== Directions for this task ==
The line containing "(** ** Defaults and validation *)" marks the end: output every line of the data up to it, and that line too, exactly as written.

-- Extracted data follows --

(* ===== verification/HotReload.v ===== *)
(** * Live settings: the loader of [internal/config/config.go], [hotreload.go], and [PATCH /config]

    The loader holds the current settings and reads the file again when it is
    newer; [http_config_patch.go] changes the settings a running broker may
    change: in the loader, in the live components and on disk.  A value of the
    request is what [encoding/json] decodes into an interface. *)

From Stdlib Require Import SpecFloat.
From S2P Require Import Prelude GoLib Json JsonIndent StringsLib Types WireJson WireReply Compactor.
From S2P Require Import Partition Topic RateLimit Auth AuditLog Config.

Local Open Scope Z_scope.

(** ** Defaults and validation *)

Definition second_ns : Z := 1000000000.

Definition defaultConfig : Config :=
  mkConfig (mkBrokerConfig "node-1")
    (mkNetworkConfig "0.0.0.0" 9000 10000 (30 * second_ns) (30 * second_ns) (300 * second_ns) "" "" 0
       false true true 0 None (43200 * second_ns) 10)
    (mkReplicationConfig 1 (100 * millisecond_ns) (5 * second_ns))
    (mkStorageConfig "./data/wal" "./data/segments" (2 ^ 30) 4096 "interval" 0)
    (mkRetentionConfig 24 1024)
    (mkAuthConfig false [])
    (mkRateLimitConfig false 10000 50000 2)
    (mkLoggingConfig "info" "json")
    (mkClusterConfig false "" "" [] 150 450 750 0 "" "" "" "" "")
    (mkCompactionConfig 60000 86400000)
    (mkGatewayConfig false "") 0 0 "".

Inductive config_err :=
| PortRange (port : Z)
| FactorTooSmall
| NoWALPath
| NoDataPath
| BadSyncPolicy (policy : string).

(** [None] is a nil error. *)
Definition validate (c : Config) : option config_err :=
  if (nw_Port (cf_Network c) <? 0) || (65534 <? nw_Port (cf_Network c)) then Some (PortRange (nw_Port (cf_Network c)))
  else if rp_Factor (cf_Replication c) <? 1 then Some FactorTooSmall
  else if bool_decide (so_WALPath (cf_Storage c) = EmptyString) then Some NoWALPath
  else if bool_decide (so_DataPath (cf_Storage c) = EmptyString) then Some NoDataPath
  else if bool_decide (so_SyncPolicy (cf_Storage c) ∈ [EmptyString; "interval"; "always"; "os"]%string) then None
  else Some (BadSyncPolicy (so_SyncPolicy (cf_Storage c))).

(** ** The loader *)

Inductive load_err :=
| StatFailed
| ReadFailed
| ParseFailed
| Invalid (e : config_err).

(** [stat] is the modification time, [data] the contents, [None] a failure. *)
Definition readFile (stat : option Z) (data : option bytes) : result (Config * Z) load_err :=
  match stat with
  | None => Error StatFailed
  | Some modTime =>
      match data with
      | None => Error ReadFailed
      | Some data =>
          match unmarshal_with (Config_of defaultConfig) data with
          | None => Error ParseFailed
          | Some cfg =>
              match validate cfg with
              | Some e => Error (Invalid e)
              | None => Ok (cfg, modTime)
              end
          end
      end
  end.

Record Loader := mkLoader {
  ld_path : string;
  ld_current : Config;
  ld_modTime : Z;
}.

Definition Load (path : string) (stat : option Z) (data : option bytes) : result Loader load_err :=
  match readFile stat data with
  | Error e => Error e
  | Ok (cfg, modTime) => Ok (mkLoader path cfg modTime)
  end.

Definition Loader_Set (l : Loader) (cfg : Config) : Loader := mkLoader (ld_path l) cfg (ld_modTime l).

(** The loader and the settings the callbacks get. *)
Definition reload (l : Loader) (stat : option Z) (data : option bytes) : Loader * option Config :=
  match readFile stat data with
  | Error _ => (l, None)
  | Ok (cfg, modTime) =>
      if modTime <=? ld_modTime l then (l, None) else (mkLoader (ld_path l) cfg modTime, Some cfg)
  end.

(** ** Applying a patch *)

Inductive patch_value :=
| PBool (b : bool)
| PNum (f : spec_float)
| PInt (z : Z)
| PStr (s : string)
| POther.

Inductive patch_err :=
| ExpectedBool
| ExpectedNumeric
| ExpectedString
| OutOfBounds (v : Z)
| BadLevel (s : string)
| NotHotReloadable.

(** Setting one section. *)
Definition with_Retention (c : Config) (x : RetentionConfig) : Config :=
  mkConfig (cf_Broker c) (cf_Network c) (cf_Replication c) (cf_Storage c) x (cf_Auth c) (cf_RateLimit c)
    (cf_Logging c) (cf_Cluster c) (cf_Compaction c) (cf_Gateway c) (cf_FlowControlPauseMs c) (cf_DrainTimeoutMs c)
    (cf_AuditLogFile c).

Definition with_RateLimit (c : Config) (x : RateLimitConfig) : Config :=
  mkConfig (cf_Broker c) (cf_Network c) (cf_Replication c) (cf_Storage c) (cf_Retention c) (cf_Auth c) x
    (cf_Logging c) (cf_Cluster c) (cf_Compaction c) (cf_Gateway c) (cf_FlowControlPauseMs c) (cf_DrainTimeoutMs c)
    (cf_AuditLogFile c).

Definition with_Logging (c : Config) (x : LoggingConfig) : Config :=
  mkConfig (cf_Broker c) (cf_Network c) (cf_Replication c) (cf_Storage c) (cf_Retention c) (cf_Auth c) (cf_RateLimit c)
    x (cf_Cluster c) (cf_Compaction c) (cf_Gateway c) (cf_FlowControlPauseMs c) (cf_DrainTimeoutMs c)
    (cf_AuditLogFile c).

Definition with_Compaction (c : Config) (x : CompactionConfig) : Config :=
  mkConfig (cf_Broker c) (cf_Network c) (cf_Replication c) (cf_Storage c) (cf_Retention c) (cf_Auth c) (cf_RateLimit c)
    (cf_Logging c) (cf_Cluster c) x (cf_Gateway c) (cf_FlowControlPauseMs c) (cf_DrainTimeoutMs c)
    (cf_AuditLogFile c).

Definition with_timeouts (c : Config) (flow drain : Z) : Config :=
  mkConfig (cf_Broker c) (cf_Network c) (cf_Replication c) (cf_Storage c) (cf_Retention c) (cf_Auth c) (cf_RateLimit c)
    (cf_Logging c) (cf_Cluster c) (cf_Compaction c) (cf_Gateway c) flow drain (cf_AuditLogFile c).

Definition HotReloadableFields : gmap string bool :=
  list_to_map [("rate_limit.enabled", true); ("rate_limit.per_client_rps", true); ("rate_limit.per_topic_rps", true);
    ("retention.default_max_age_hours", false); ("retention.max_age_hours", true); ("retention.max_size_mb", true);
    ("compaction.interval_ms", true); ("compaction.tombstone_grace_ms", true); ("broker.drain_timeout_ms", true);
    ("drain_timeout_ms", true); ("broker.flow_control_pause_ms", false); ("flow_control_pause_ms", true);
    ("logging.level", true)]%string.

Definition IsHotReloadable (fieldPath : string) : bool := default false (HotReloadableFields !! fieldPath).

(** ** The running broker *)

(** [lv_file] is the settings file: its contents and modification time. *)
Record Live (L : Type) := mkLive {
  lv_loader : Loader;
  lv_limiter : gmap string (Z * Z);
  lv_auth : Authenticator;
  lv_rateLimiter : RateLimiter;
  lv_topics : Manager L;
  lv_compactor : option KeyCompactor;
  lv_level : string;
  lv_drainTimeoutMs : Z;
  lv_flowControlPauseMs : Z;
  lv_audit : option Logger;
  lv_file : option (bytes * Z);
}.
Arguments mkLive {L} _ _ _ _ _ _ _ _ _ _ _.
Arguments lv_loader {L} _.
Arguments lv_limiter {L} _.
Arguments lv_auth {L} _.
Arguments lv_rateLimiter {L} _.
Arguments lv_topics {L} _.
Arguments lv_compactor {L} _.
Arguments lv_level {L} _.
Arguments lv_drainTimeoutMs {L} _.
Arguments lv_flowControlPauseMs {L} _.
Arguments lv_audit {L} _.
Arguments lv_file {L} _.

-- Extracted data concluded --

== Exercise output ==
(* ===== verification/HotReload.v ===== *)
(** * Live settings: the loader of [internal/config/config.go], [hotreload.go], and [PATCH /config]

    The loader holds the current settings and reads the file again when it is
    newer; [http_config_patch.go] changes the settings a running broker may
    change: in the loader, in the live components and on disk.  A value of the
    request is what [encoding/json] decodes into an interface. *)

From Stdlib Require Import SpecFloat.
From S2P Require Import Prelude GoLib Json JsonIndent StringsLib Types WireJson WireReply Compactor.
From S2P Require Import Partition Topic RateLimit Auth AuditLog Config.

Local Open Scope Z_scope.

(** ** Defaults and validation *)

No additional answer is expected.